Gluing All The Code Together

To make sure we had something at the end of the day, we had split the work amongst ourselves. Obviously after a few hours of semi-independent work we all had our own local branches with a ton of conflicts.

Rather than take the time (that we didn’t have) to diligently go through and resolve conflicts, we decided to just let Codex loose on the repos and fix the conflicts by itself. While we wouldn’t endorse this for enterprise-grade software development right now, it’s incredible to see the effectiveness in a low stakes environment and saved us many hours.

The Entire Demo

The final part of the hackathon was recording the demo of Callombia for the judges. While instinct made us want to open up Loom to handle the recording, we thought this might be a real test for Codex and something a bit outside of its current capabilities. So… We wrote a prompt, gave it a link to the Callombia website, appended a recording of my voice on OpenAI’s developer platform and asked it to do the rest.

The first attempt was very impressive - it had written a demo script, recorded the screen, added my voiceover and pretty much hit the brief. The only thing that we weren’t immediately happy with was syncing the voiceover with the demo recording, so we asked it “MANDATORY: align the voiceover exactly with what is being shown in the demo. There was misalignment (e.g. on the chat page). Triple check alignment of voiceover and the screen-recorded demo at the end. Match it up through whichever means possible.”

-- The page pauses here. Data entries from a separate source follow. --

Lemma holds_bytes m a l : holds m a l -> bytes m a (Z.of_nat (length l)) = l.
Proof.
  intros H. unfold bytes. rewrite Nat2Z.id. apply list_eq. intros i.
  rewrite list_lookup_fmap. destruct (decide (i < length l)%nat) as [Hi|Hi].
  - rewrite lookup_seq_lt by done. destruct (lookup_lt_is_Some_2 l i Hi) as [c Hc].
    rewrite Hc. cbn. f_equal. by apply H.
  - rewrite lookup_seq_ge, lookup_ge_None_2 by lia. done.
Qed.

Lemma holds_nil m a : holds m a [].
Proof. intros i c Hi. by rewrite lookup_nil in Hi. Qed.

Lemma holds_app m a l1 l2 :
  holds m a (l1 ++ l2) <-> holds m a l1 /\ holds m (a + Z.of_nat (length l1)) l2.
Proof.
  split.
  - intros H. split.
    + intros i c Hi. apply H. by apply lookup_app_l_Some.
    + intros i c Hi. rewrite <- Z.add_assoc, <- Nat2Z.inj_add. apply H.
      rewrite lookup_app_r by lia. by replace (length l1 + i - length l1)%nat with i by lia.
  - intros [H1 H2] i c Hi. apply lookup_app_Some in Hi as [Hi|[Hl Hi]]; [by apply H1|].
    apply H2 in Hi. rewrite <- Hi. f_equal. lia.
Qed.

Lemma holds_one m a c : holds m a [c] <-> ld8 m a = c.
Proof.
  split.
  - intros H. rewrite <- (Z.add_0_r a). by apply (H 0%nat).
  - intros H [|i] d Hi; [injection Hi as <-; by rewrite Z.add_0_r|done].
Qed.

Lemma holds_cons m a c l : holds m a (c :: l) <-> ld8 m a = c /\ holds m (a + 1) l.
Proof. rewrite <- holds_one. exact (holds_app m a [c] l). Qed.

Lemma holds_ext m m' a l :
  (forall x, a <= x < a + Z.of_nat (length l) -> m' x = m x) -> holds m a l -> holds m' a l.
Proof.
  intros He H i c Hi. rewrite <- (H i c Hi). unfold ld8. f_equal. apply He.
  apply lookup_lt_Some in Hi. lia.
Qed.

Lemma ld8_st8_same m a v : ld8 (st8 m a v) a = u8 v.
Proof. unfold ld8. by rewrite st8_same, u8_idem. Qed.
Lemma ld8_st8_other m a v x : x <> a -> ld8 (st8 m a v) x = ld8 m x.
Proof. intros. unfold ld8. by rewrite st8_other. Qed.

Lemma holds_snoc m a l c :
  0 <= c < 256 -> holds m a l -> holds (st8 m (a + Z.of_nat (length l)) c) a (l ++ [c]).
Proof.
  intros Hc H. apply holds_app. split.
  - apply (holds_ext m); [|done]. intros x Hx. apply st8_other. lia.
  - apply holds_one. rewrite ld8_st8_same. by apply u8_small.
Qed.

(** A C string starts with its bytes. *)
Lemma cstr_holds m a l : cstr m a l -> holds m a l.
Proof. intros H i c Hi. by destruct (cstr_byte m a l H i c Hi). Qed.

Lemma cstr_app m a l1 l2 :
  cstr m a (l1 ++ l2) -> holds m a l1 /\ cstr m (a + Z.of_nat (length l1)) l2.
Proof.
  intros H. split; [by apply (holds_app m a l1 l2), cstr_holds|].
  revert a H. induction l1 as [|c l1 IH]; intros a H; cbn [length app] in *.
  - by rewrite Z.add_0_r.
  - destruct H as (_ & _ & H%IH). by replace (a + Z.of_nat (S (length l1))) with (a + 1 + Z.of_nat (length l1)) by lia.
Qed.

Lemma holds_cstr m a l : holds m a l -> Forall (fun c => c <> 0) l -> ld8 m (a + Z.of_nat (length l)) = 0 -> cstr m a l.
Proof.
  revert a. induction l as [|c l IH]; intros a Hh Hf He; cbn [cstr].
  - rewrite <- He. f_equal. cbn. lia.
  - apply holds_cons in Hh as [H1 H2]. apply Forall_cons in Hf as [F1 F2]. split_and_all; [done|done|].
    apply IH; [done|done|]. rewrite <- He. f_equal. cbn [length]. lia.
Qed.

(** ** Decimal numbers *)

(** Decimal digits of [n], most significant first; none for 0. *)
Fixpoint digs (fuel : nat) (n : Z) : list Z :=
  match fuel with
  | O => []
  | S f => if n =? 0 then [] else digs f (n / 10) ++ [48 + n mod 10]
  end.

(** Twenty digits are enough for 64 bits. *)
Definition dec (n : Z) : list Z := if n =? 0 then [48] else digs 20 n.
Definition decimal (n : Z) : list Z := (if n <? 0 then [45] else []) ++ dec (Z.abs n).

(** The number a string of digits denotes in base [b]. *)
Definition digit_value (c : Z) : Z := if c <? 58 then c - 48 else c - 87.
Definition value (b : Z) (l : list Z) : Z := fold_left (fun acc c => b * acc + digit_value c) l 0.
(* ===== verification/Disk.v ===== *)
(** * Disks and partitions, [src/src/drivers/x86/disk.c], [gpt.h], [mbr.h]

    How a new disk is probed and its ext2 partitions mounted.  Neither the page
    allocator's failure nor, for MBR partitions, the heap's is handled by the code;
    the model answers with the outcome that names what goes wrong. *)

From stdpp Require Import strings.
From S2P Require Import Prelude Mem Layout CString Printf Block Ext2.

(** [NoPage]: [pmm_alloc_page] failed and physical page 0 is used as a buffer.
    [NullObject]: [kmalloc] failed and NULL is used as an object.  [Stuck]: an
    operation of [Ext2] does not return. *)
Inductive outcome (A : Type) := Ret (a : A) | NoPage | NullObject | Stuck.
Arguments Ret {A}.
Arguments NoPage {A}.
Arguments NullObject {A}.
Arguments Stuck {A}.

#[export] Instance outcome_bind : MBind outcome := fun A B f o =>
  match o with Ret a => f a | NoPage => NoPage | NullObject => NullObject | Stuck => Stuck end.

Definition returns {A} (o : option A) : outcome A := match o with Some a => Ret a | None => Stuck end.

Inductive partition_style := PARTITION_ERR | PARTITION_MBR | PARTITION_GPT | PARTITION_RAW.

Definition disk_type_to_str (t : partition_style) : list Z :=
  match t with
  | PARTITION_ERR => chars "Unknown"
  | PARTITION_MBR => chars "MBR"
  | PARTITION_GPT => chars "GPT"
  | PARTITION_RAW => chars "Raw"
  end.

Definition GPT_SIGNATURE : list Z := chars "EFI PART".

Definition linux_fs_signature : list Z := [175; 61; 198; 15; 131; 132; 114; 71; 142; 121; 61; 105; 216; 71; 125; 228].

Definition gpt_lba1 : layout :=
  [("signature", 8); ("revision", 4); ("size", 4); ("crc32", 4); ("reserved", 4); ("current_lba", 8);
   ("other_lba", 8); ("first_usable", 8); ("last_usable", 8); ("guid", 16); ("partition_lba", 8);
   ("count_partitions", 4); ("size_of_partition", 4)].

Definition gpt_partition_entry : layout :=
  [("guid", 16); ("unique_guid", 16); ("start_lba", 8); ("end_lba", 8); ("attributes", 8); ("name", 72)].

Definition mbr_partition : layout :=
  [("drive_status", 1); ("chs_start", 3); ("partition_type", 1); ("chs_end", 3); ("lba_start", 4); ("sector_count", 4)].

Definition mbr_sector : layout :=
  [("bootstrap", 446); ("partitions", 4 * size_of mbr_partition); ("signature", 2)].

Definition gpt_count_partitions (lba1 : mem) : Z := ld32 lba1 80.
Definition GPT_ENTRY_SIZE : Z := 128.
Definition gpt_start_lba (m : mem) (entry : Z) : Z := ld64 m (entry + 32).

Definition mbr_partition_type (m : mem) (mbr i : Z) : Z := ld8 m (mbr + 446 + 16 * i + 4).
Definition mbr_lba_start (m : mem) (mbr i : Z) : Z := ld32 m (mbr + 446 + 16 * i + 8).

Lemma tables_agree :
  (size_of gpt_partition_entry, size_of mbr_partition, size_of mbr_sector) = (GPT_ENTRY_SIZE, 16, 512) /\
  offset_of gpt_lba1 "count_partitions" = Some 80 /\ offset_of gpt_partition_entry "start_lba" = Some 32 /\
  offset_of mbr_sector "partitions" = Some 446 /\ offset_of mbr_partition "partition_type" = Some 4 /\
  offset_of mbr_partition "lba_start" = Some 8.
Proof. repeat split. Qed.

Definition mbr_to_str (type : Z) : list Z :=
  if type =? 131 then chars "linux" else if type =? 11 then chars "fat32" else chars "unknown".

(** [sizeof(struct ext2_partition)] *)
Definition PARTITION_SIZE : Z := 432.

(** The kernel's list of mounted partitions, with the object each one lies in. *)
Record disks (K D : Type) := Disks {
  dw : world K D;
  ext2_partitions : list (Z * ext2_partition);
  root_fs : Z }.
Arguments Disks {K D}.
Arguments dw {K D}.
Arguments ext2_partitions {K D}.
Arguments root_fs {K D}.

Section ops.
Context {hhdm : Z} {K D : Type} `{KM : KernelMem hhdm K} `{DD : DiskDev D}.

Definition with_world (s : disks K D) (w : world K D) : disks K D := Disks w (ext2_partitions s) (root_fs s).

(** [pmm_alloc_page(4096)] and the buffer in it. *)
Definition new_page (s : disks K D) : outcome (disks K D * Z) :=
  '(k, phys) ← returns (page_alloc (wk (dw s)));
  if phys =? 0 then NoPage else Ret (with_world s (World k (wm (dw s)) (wd (dw s))), phys).

Definition free_page (s : disks K D) (phys : Z) : outcome (disks K D) :=
  k ← returns (page_free (wk (dw s)) phys);
  Ret (with_world s (World k (wm (dw s)) (wd (dw s)))).

Definition sread (s : disks K D) (buf lba n : Z) : bool * disks K D :=
  let (ok, w) := dread (dw s) buf lba n in (ok, with_world s w).

Definition determine_disk_type (s : disks K D) : outcome (partition_style * disks K D) :=
  '(s, phys) ← new_page s;
  let buffer := hhdm + phys in
  let (ok, s) := sread s buffer 1 1 in
  if negb ok then s ← free_page s phys; Ret (PARTITION_ERR, s)
  else if memcmp2 (wm (dw s)) buffer (const GPT_SIGNATURE) 0 8 =? 0 then s ← free_page s phys; Ret (PARTITION_GPT, s)
  else
    let (mbr_ok, s) := sread s buffer 0 1 in
    if mbr_ok && (ld8 (wm (dw s)) (buffer + 510) =? 85) && (ld8 (wm (dw s)) (buffer + 511) =? 170)
    then s ← free_page s phys; Ret (PARTITION_MBR, s)
    else s ← free_page s phys; Ret (PARTITION_ERR, s).

Definition disk_selftest (s : disks K D) : outcome (bool * disks K D) :=
  '(s, phys) ← new_page s;
  let (ok, s) := sread s (hhdm + phys) 0 1 in
  s ← free_page s phys; Ret (ok, s).

(** Mount what lies at [start] into the object [fs]; [kfree] it when that fails. *)
Definition mount_at (s : disks K D) (fs start : Z) : outcome (disks K D) :=
  '(o, w) ← returns (ext2_init (dw s) (Z.of_nat (length (ext2_partitions s))) start);
  match o with
  | Some p => Ret (Disks w (ext2_partitions s ++ [(fs, p)]) (if root_fs s =? 0 then fs else root_fs s))
  | None =>
      k ← returns (heap_free (wk w) fs);
      Ret (with_world s (World k (wm w) (wd w)))
  end.

(** The probe both functions below begin with: is there an ext2 superblock? *)
Definition probe_ext2 (s : disks K D) (start : Z) : outcome (option bool * disks K D) :=
  b ← returns (bytes_to_blocks 1024 1024 (lba_size (wd (dw s))));
  '(s, phys) ← new_page s;
  let buffer := hhdm + phys in
  let (ok, s) := sread s buffer (u64 (start + res_lba b)) (size_in_blocks b) in
  if negb ok then s ← free_page s phys; Ret (None, s)
  else
    let is_ext2 := ld16 (wm (dw s)) (buffer + res_offset b + 56) =? EXT2_MAGIC in
    s ← free_page s phys; Ret (Some is_ext2, s).

Definition disk_try_linux (s : disks K D) : outcome (bool * disks K D) :=
  '(r, s) ← probe_ext2 s 0;
  match r with
  | None => Ret (false, s)
  | Some false => Ret (false, s)
  | Some true =>
      '(k, fs) ← returns (heap_alloc (wk (dw s)) PARTITION_SIZE);
      let s := with_world s (World k (wm (dw s)) (wd (dw s))) in
      if fs =? 0 then Ret (false, s)
      else s ← mount_at s fs 0; Ret (true, s)
  end.

Definition disk_do_mbr_linux (s : disks K D) (start : Z) : outcome (bool * disks K D) :=
  '(r, s) ← probe_ext2 s start;
  match r with
  | None => Ret (false, s)
  | Some false => Ret (false, s)
  | Some true =>
      '(k, fs) ← returns (heap_alloc (wk (dw s)) PARTITION_SIZE);
      let s := with_world s (World k (wm (dw s)) (wd (dw s))) in
      if fs =? 0 then NullObject
      else s ← mount_at s fs start; Ret (true, s)
  end.

(** The loop over [part_table]; entries are read from the buffer. *)
Fixpoint gpt_loop (n : nat) (s : disks K D) (part_table i : Z) : outcome (disks K D) :=
  match n with
  | O => Ret s
  | S n' =>
      let entry := part_table + i * GPT_ENTRY_SIZE in
      let m := wm (dw s) in
      if memcmp2 m entry (const (replicate 16 0)) 0 16 =? 0 then gpt_loop n' s part_table (i + 1)
      else if memcmp2 m entry (const linux_fs_signature) 0 16 =? 0 then
        '(_, s) ← disk_do_mbr_linux s (gpt_start_lba m entry);
        gpt_loop n' s part_table (i + 1)
      else gpt_loop n' s part_table (i + 1)
  end.

(** The header [lba1] is a local that stays zero. *)
Definition disk_gpt (s : disks K D) : outcome (disks K D) :=
  '(s, phys) ← new_page s;
  let buffer := hhdm + phys in
  let lba1 : mem := fun _ => 0 in
  let (_, s) := sread s buffer 1 1 in
  s ← gpt_loop (Z.to_nat (gpt_count_partitions lba1)) s buffer 0;
  free_page s phys.

Fixpoint mbr_loop (n : nat) (s : disks K D) (mbr i : Z) : outcome (disks K D) :=
  match n with
  | O => Ret s
  | S n' =>
      let m := wm (dw s) in
      if negb (mbr_partition_type m mbr i =? 0) && (mbr_partition_type m mbr i =? 131) then
        '(_, s) ← disk_do_mbr_linux s (mbr_lba_start m mbr i);
        mbr_loop n' s mbr (i + 1)
      else mbr_loop n' s mbr (i + 1)
  end.

Definition disk_mbr (s : disks K D) : outcome (disks K D) :=
  '(s, phys) ← new_page s;
  let buffer := hhdm + phys in
  let (_, s) := sread s buffer 0 1 in
  s ← mbr_loop 4 s buffer 0;
  free_page s phys.

Definition init_disk (s : disks K D) : outcome (disks K D) :=
  '(ok, s) ← disk_selftest s;
  if negb ok then Ret s
  else
    '(style, s) ← determine_disk_type s;
    match style with
    | PARTITION_MBR => disk_mbr s
    | PARTITION_GPT => disk_gpt s
    | _ => '(_, s) ← disk_try_linux s; Ret s
    end.

End ops.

In response to that request, Codex split the voiceover and recording into smaller sections, executing the task pretty much flawlessly just in time for 5.30pm and beer/pizza to celebrate.

Becoming More AI-Native

We know Callombia solves a problem most businesses have. Attending every call in a rapidly scaling company is difficult, but the nuggets of wisdom shared on these calls are invaluable. Now we just need to get it into Production.

But there is a greater lesson in being AI native here and the benefit of committing engineering and product nouse to tackling shared problems. By breaking out of our usual working cycle, collaborating across teams and all within in a semi-competitive environment, we ended with a number of solutions that, with some tweaks, could be put into production. Done on a regular basis, we can ensure we’re just as slick internally as the solutions we build for customers.